Italia bianca. Figliuolo: «I giovani siano responsabili»

Redazione,  

Italia bianca. Figliuolo: «I giovani siano responsabili»
Foto Massimiliano Colombo

La settimana che si apre vede l’Italia tutta in zona bianca – si unisce anche l’ultima regione che mancava, la Valle d’Aosta – e senza più l’obbligo di mascherine all’aperto (se c’è la distanza; vanno comunque portate con sé): una rivoluzione rispetto agli ultimi 7 mesi. Con l’incognita della variante Delta – quadruplicati i casi a giugno rispetto a maggio -, che potrebbe imporre nuove zone rosse limitate, le riaperture saranno completate entro il 10 luglio dalle discoteche sotto le stelle. E il commissario all’emergenza Francesco Figliuolo lancia un appello ai giovani: “Devono poter tornare in discoteca con atteggiamento responsabile e con il green pass”. “Devono riappropriarsi della propria socialità, della libertà e riprendere il gusto del futuro, come ha detto il presidente Draghi – aggiunge il generale -. La vaccinazione è un atto importante, di consapevolezza e responsabilità.

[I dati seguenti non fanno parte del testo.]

(* ===== verification/FlatTheorems.v ===== *)
(** * Flat snapshots do not depend on the schedule

    Each path writes an attribute of its own, so that the values of a time can be
    written in any order; and times are merged in their order, each when it is
    complete.  What a worker sends is therefore what a sequential reference sends,
    which handles the updates of one time after the other. *)
From Stdlib Require Import ZArith NArith Lia Sorting.Sorted.
From stdpp Require Import base strings numbers list gmap sets sorting pretty.
From S2P Require Import Prelude Timestamps Values Outputs Dataflow GraphQlDerive FlatGraphQl FlatSnapshots.

(** ** Maps of entities, and writing attributes into them *)

(** Entities by their key, attributes by their name. *)
Abbreviation Entities := (gmap string (gmap string JValue)) (only parsing).
(** An entity, an attribute and a value. *)
Abbreviation Write := (string * string * JValue)%type (only parsing).

Definition write (m : Entities) (w : Write) : Entities :=
  <[w.1.1 := <[w.1.2 := w.2]> (default ∅ (m !! w.1.1))]> m.
Definition writes (m : Entities) (ws : list Write) : Entities := foldl write m ws.

(** The maps of a time on top of those before it. *)
Definition overlay (new old : Entities) : Entities := union_with (λ n o, Some (n ∪ o)) new old.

Con quella dei giovani si limita la circolazione del virus e quindi anche delle varianti”. Restano però da vaccinare prima oltre due milioni e mezzo di ultrasessantenni, la fascia d’età che rischia di più con il coronavirus, che non hanno ancora ricevuto neppure una dose. Il commissario promette l’impiego di 50 team mobili per andare a scovare gli over 60 che non sono riusciti o non hanno voluto prenotarsi, specie nei luoghi più impervi e isolati del Paese. Figliuolo non ha dubbi nel confermare l’obiettivo dell’80% di vaccinati – l’immunità di gregge o di comunità – entro fine settembre, su una platea di 54 milioni di persone. Le somministrazioni agli adolescenti tra i 12 e i 16 anni, affidate ai pediatri, slitteranno di alcune settimane in modo che si completi l’immunizzazione degli anziani, l’obiettivo da sempre prioritario e che sfugge. Finora oltre il 55% della popolazione (33,1 milioni) ha ricevuto almeno una dose, ma con la Delta ormai è necessario considerare la vaccinazione completa.

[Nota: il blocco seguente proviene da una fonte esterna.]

(* ===== verification/FlatRuns.v ===== *)
(** * Flat snapshots on concrete runs *)
From Stdlib Require Import ZArith NArith Lia Sorting.Sorted.
From stdpp Require Import base strings numbers list gmap sets sorting pretty.
From S2P Require Import Prelude Timestamps Values Outputs FlatGraphQl FlatSnapshots FlatTheorems.

Section flat_runs.
#[local] Existing Instances extern_model key_iteration_model timely_model.
Abbreviation PathDiff := (list Value * N * Z)%type (only parsing).

(** The paths of [{ name friend { age } }], and updates of theirs. *)
Definition friend_paths : list (list Aid) := [["name"]; ["friend"; "age"]].
Definition name_of (e : N) (name : string) (t : N) (diff : Z) : PathDiff := ([VEid e; VString name], t, diff).
Definition age_of (e friend : N) (age : Z) (t : N) : PathDiff := ([VEid e; VEid friend; VNumber age], t, 1%Z).

(** Two times, whose messages come together and are written at different activations. *)
Definition friend_steps : list (FlatStep N) :=
  [ChangesStep 1 [(2%N, [age_of 7 8 30 2]); (1%N, [age_of 7 8 29 1])] [2%N];
   ChangesStep 0 [(1%N, [name_of 7 "Ada" 1 1])] [1%N];
   ChangesStep 0 [(1%N, [name_of 9 "Bob" 1 1])] [2%N];
   SnapshotsStep [1%N];
   ChangesStep 1 [] [];
   ChangesStep 0 [] [];
   SnapshotsStep [2%N]].

(** Checking a schedule. *)
Fixpoint punctualb (open : list (nat * N)) (steps : list (FlatStep N)) : bool :=
  match steps with
  | [] => true
  | ChangesStep i arrived frontier :: steps =>
      punctualb (filter (λ it, it.1 ≠ i ∨ antichain_less_equal frontier it.2 = true)
        (open ++ ((λ message, (i, message.1)) <$> arrived))) steps
  | SnapshotsStep due :: steps =>
      forallb (λ t, forallb (λ it, negb (cmp_le it.2 t)) (open ++ arrivals steps)) due && punctualb open steps
  end.

Lemma punctualb_sound steps open : punctualb open steps = true → punctual open steps.
Proof.
  revert open. induction steps as [|[i arrived frontier|due] steps IH]; intros open; [done|apply IH|].
  cbn [punctualb punctual]. intros [Hd Hp]%andb_true_iff. split; [|by apply IH].
  intros t i s Ht Hi. rewrite forallb_forall in Hd. apply list_elem_of_In, Hd in Ht.
  rewrite forallb_forall in Ht. apply list_elem_of_In, Ht in Hi. simpl in Hi. by destruct (cmp_le s t).
Qed.

Definition scheduleb (steps : list (FlatStep N)) : bool :=
  bool_decide (StronglySorted (λ s t, cmp_le t s = false) (completed steps)) && forallb (λ it, bool_decide (it.2 ∈ completed steps)) (arrivals steps) &&
  punctualb [] steps.

Lemma scheduleb_sound steps : scheduleb steps = true → timely_schedule steps.
Proof.
  intros [[Hs Hn]%andb_true_iff Hp]%andb_true_iff. apply bool_decide_eq_true in Hs. split.
  - exact Hs.
  - intros i s t Hi _ _. rewrite forallb_forall in Hn. apply list_elem_of_In, Hn in Hi. by apply bool_decide_eq_true in Hi.
  - by apply punctualb_sound.
Qed.

Lemma friend_schedule : timely_schedule friend_steps.
Proof. apply scheduleb_sound. vm_refl. Qed.

Lemma friend_steps_ok : Forall (step_ok friend_paths) friend_steps.
Proof.
  assert (∀ i path_id arrived frontier, friend_paths !! i = Some path_id →
    forallb (λ message, forallb (λ p : PathDiff, bool_decide (is_Some (path_write path_id p.1.1))) message.2) arrived = true →
    step_ok friend_paths (ChangesStep i arrived frontier)) as Hok.
  { intros i path_id arrived frontier Hi Hall. exists path_id. split; [done|]. intros t. apply Forall_forall.
    intros p (message & Hp & Hm)%list_elem_of_bind. rewrite forallb_forall in Hall.
    apply list_elem_of_In, Hall in Hm. rewrite forallb_forall in Hm. case_decide; [|by apply elem_of_nil in Hp].
    apply list_elem_of_In, Hm in Hp. by apply bool_decide_eq_true in Hp. }
  repeat (apply List.Forall_cons; [first [exact I|by eapply Hok]|]). apply List.Forall_nil.
Qed.

Lemma flat_schedule_independent_witness :
  timely_schedule friend_steps ∧ Forall (step_ok friend_paths) friend_steps ∧
  NoDup (flat_attribute <$> friend_paths) ∧
  let at_time t := all_updates friend_paths (λ i, received friend_steps i t) in
  ∃ self, flat_run Time_from_u64 friend_paths [] flat_start friend_steps =
      Ret ((reference Time_from_u64 [] at_time ∅ (completed friend_steps)).1, self) ∧
    merged self = embed (reference Time_from_u64 [] at_time ∅ (completed friend_steps)).2.
Proof.
  split; [exact friend_schedule|]. split; [exact friend_steps_ok|].
  assert (NoDup (flat_attribute <$> friend_paths)) as Hnd by (by apply (bool_decide_unpack _)).
  split; [exact Hnd|].
  exact (flat_schedule_independent Time_from_u64 friend_paths [] Hnd friend_steps friend_schedule friend_steps_ok).
Defined.

(** What the client sees: the age of the friend, under the entity asked about. *)
Definition person (fields : list (string * JValue)) (t : N) : Output := Json "test" (JObject (list_to_map fields)) (TxId t) 1.
Example friend_outputs :
  obind (flat_run Time_from_u64 friend_paths [] flat_start friend_steps) (λ r, Ret r.1) =
  Ret [person [("age", JNumber 29); ("name", JString "Ada")] 1; person [("name", JString "Bob")] 1;
       person [("age", JNumber 30); ("name", JString "Ada")] 2].
Proof. vm_refl. Qed.

Lemma flat_snapshots_complete_witness :
  ∃ out self, flat_run Time_from_u64 friend_paths ["age"] flat_start friend_steps = Ret (out, self) ∧ length out = 2 ∧
  Forall (λ o, ∃ t r, o = Json "test" (JObject r) (Time_from_u64 t) 1 ∧ t ∈ completed friend_steps ∧
    ∀ aid, aid ∈ ["age"] → is_Some (r !! aid)) out.
Proof.
  assert (obind (flat_run Time_from_u64 friend_paths ["age"] flat_start friend_steps) (λ r, Ret (length r.1)) = Ret 2)
    as (r & Hrun & Hlen)%obind_Ret by vm_refl.
  injection Hlen as Hlen. destruct r as [out self]. exists out, self. split; [exact Hrun|]. split; [exact Hlen|].
  exact (flat_snapshots_complete Time_from_u64 friend_paths ["age"]
    ltac:(by apply (bool_decide_unpack _)) friend_steps out self friend_schedule friend_steps_ok Hrun).
Defined.

(** (an entity forgets what it had before).  An entity without a required attribute is
    removed from the maps with the attributes it has; when the required one comes, the
    snapshot lacks the others. *)
Definition late_name : list (FlatStep N) :=
  [ChangesStep 1 [(1%N, [age_of 7 8 29 1])] [2%N]; SnapshotsStep [1%N];
   ChangesStep 0 [(2%N, [name_of 7 "Ada" 2 1])] []; SnapshotsStep [2%N]].
Example excised_attributes_lost :
  scheduleb late_name = true ∧
  obind (flat_run Time_from_u64 friend_paths ["name"] flat_start late_name) (λ r, Ret r.1) =
    Ret [person [("name", JString "Ada")] 2].
Proof. split; vm_refl. Qed.

(** (retractions write).  The difference of an update is never looked at: a retracted
    value is written like any other, here over the one that replaces it. *)
Definition renamed : list (FlatStep N) :=
  [ChangesStep 0 [(1%N, [name_of 7 "Ada" 1 1])] [2%N]; SnapshotsStep [1%N];
   ChangesStep 0 [(2%N, [name_of 7 "Grace" 2 1; name_of 7 "Ada" 2 (-1)])] []; SnapshotsStep [2%N]].
Example retraction_writes :
  scheduleb renamed = true ∧
  obind (flat_run Time_from_u64 friend_paths [] flat_start renamed) (λ r, Ret r.1) =
    Ret [person [("name", JString "Ada")] 1; person [("name", JString "Ada")] 2].
Proof. split; vm_refl. Qed.

(** (levels share attributes).  Paths that end in the same attribute write the same
    field, and the one written last wins: here the name of the friend. *)
Definition name_paths : list (list Aid) := [["name"]; ["friend"; "name"]].
Example same_attribute :
  obind (flat_run Time_from_u64 name_paths [] flat_start
    [ChangesStep 0 [(1%N, [name_of 7 "Ada" 1 1])] []; ChangesStep 1 [(1%N, [([VEid 7; VEid 8; VString "Bob"], 1%N, 1%Z)])] [];
     SnapshotsStep [1%N]]) (λ r, Ret r.1) = Ret [person [("name", JString "Bob")] 1].
Proof. vm_refl. Qed.
End flat_runs.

“Ad oggi sono state effettuate quasi 49,5 milioni di somministrazioni – riassume il commissario -. Il 60% della platea ha avuto una dose e circa 1 su 3 sono vaccinati. Si tratta di un bel risultato ma bisogna andare avanti”. “Bisogna andarsi a vaccinare, a un certo punto si fa fatica a trovare i vaccinandi – spiega -, lo abbiamo visto anche in altri Paesi, ma di vaccini a Rna (Pfizer e Moderna, ndr) ne abbiamo, a luglio solo poco meno di giugno”. Il generale elogia il comportamento degli italiani e fa mea culpa su AstraZeneca un po’ a nome di tutte le autorità. “Nonostante tutto i nostri concittadini hanno dimostrato di essere migliori di questa confusione che si è creata – dice -. Su AstraZeneca ci sono state più di 10 indicazioni diverse nel tempo, ma questo è figlio di un virus nuovo e sconosciuto e dei progressi della farmacovigilanza. Ci sono state delle motivazioni da parte della gente. Forse si poteva comunicare meglio”. Ora il controverso vaccino anglo-svedese non è più indispensabile. In un’altra condizione si utilizzava tutto quello che avevamo per far calare la curva dei contagi – aggiunge Figliuolo -, ora invece possiamo usare altri vaccini per l’eterologa con la seconda dose” per chi ha avuto la prima di AstraZeneca. I dati del giorno sono rassicuranti, anche se scontano i pochi tamponi del sabato – sempre di meno – appena 138 mila (la Gran Bretagna continua a farne circa un milione al giorno). Le vittime sono 14, un numero molto basso. Prosegue la discesa di terapie intensive e ricoveri ordinari.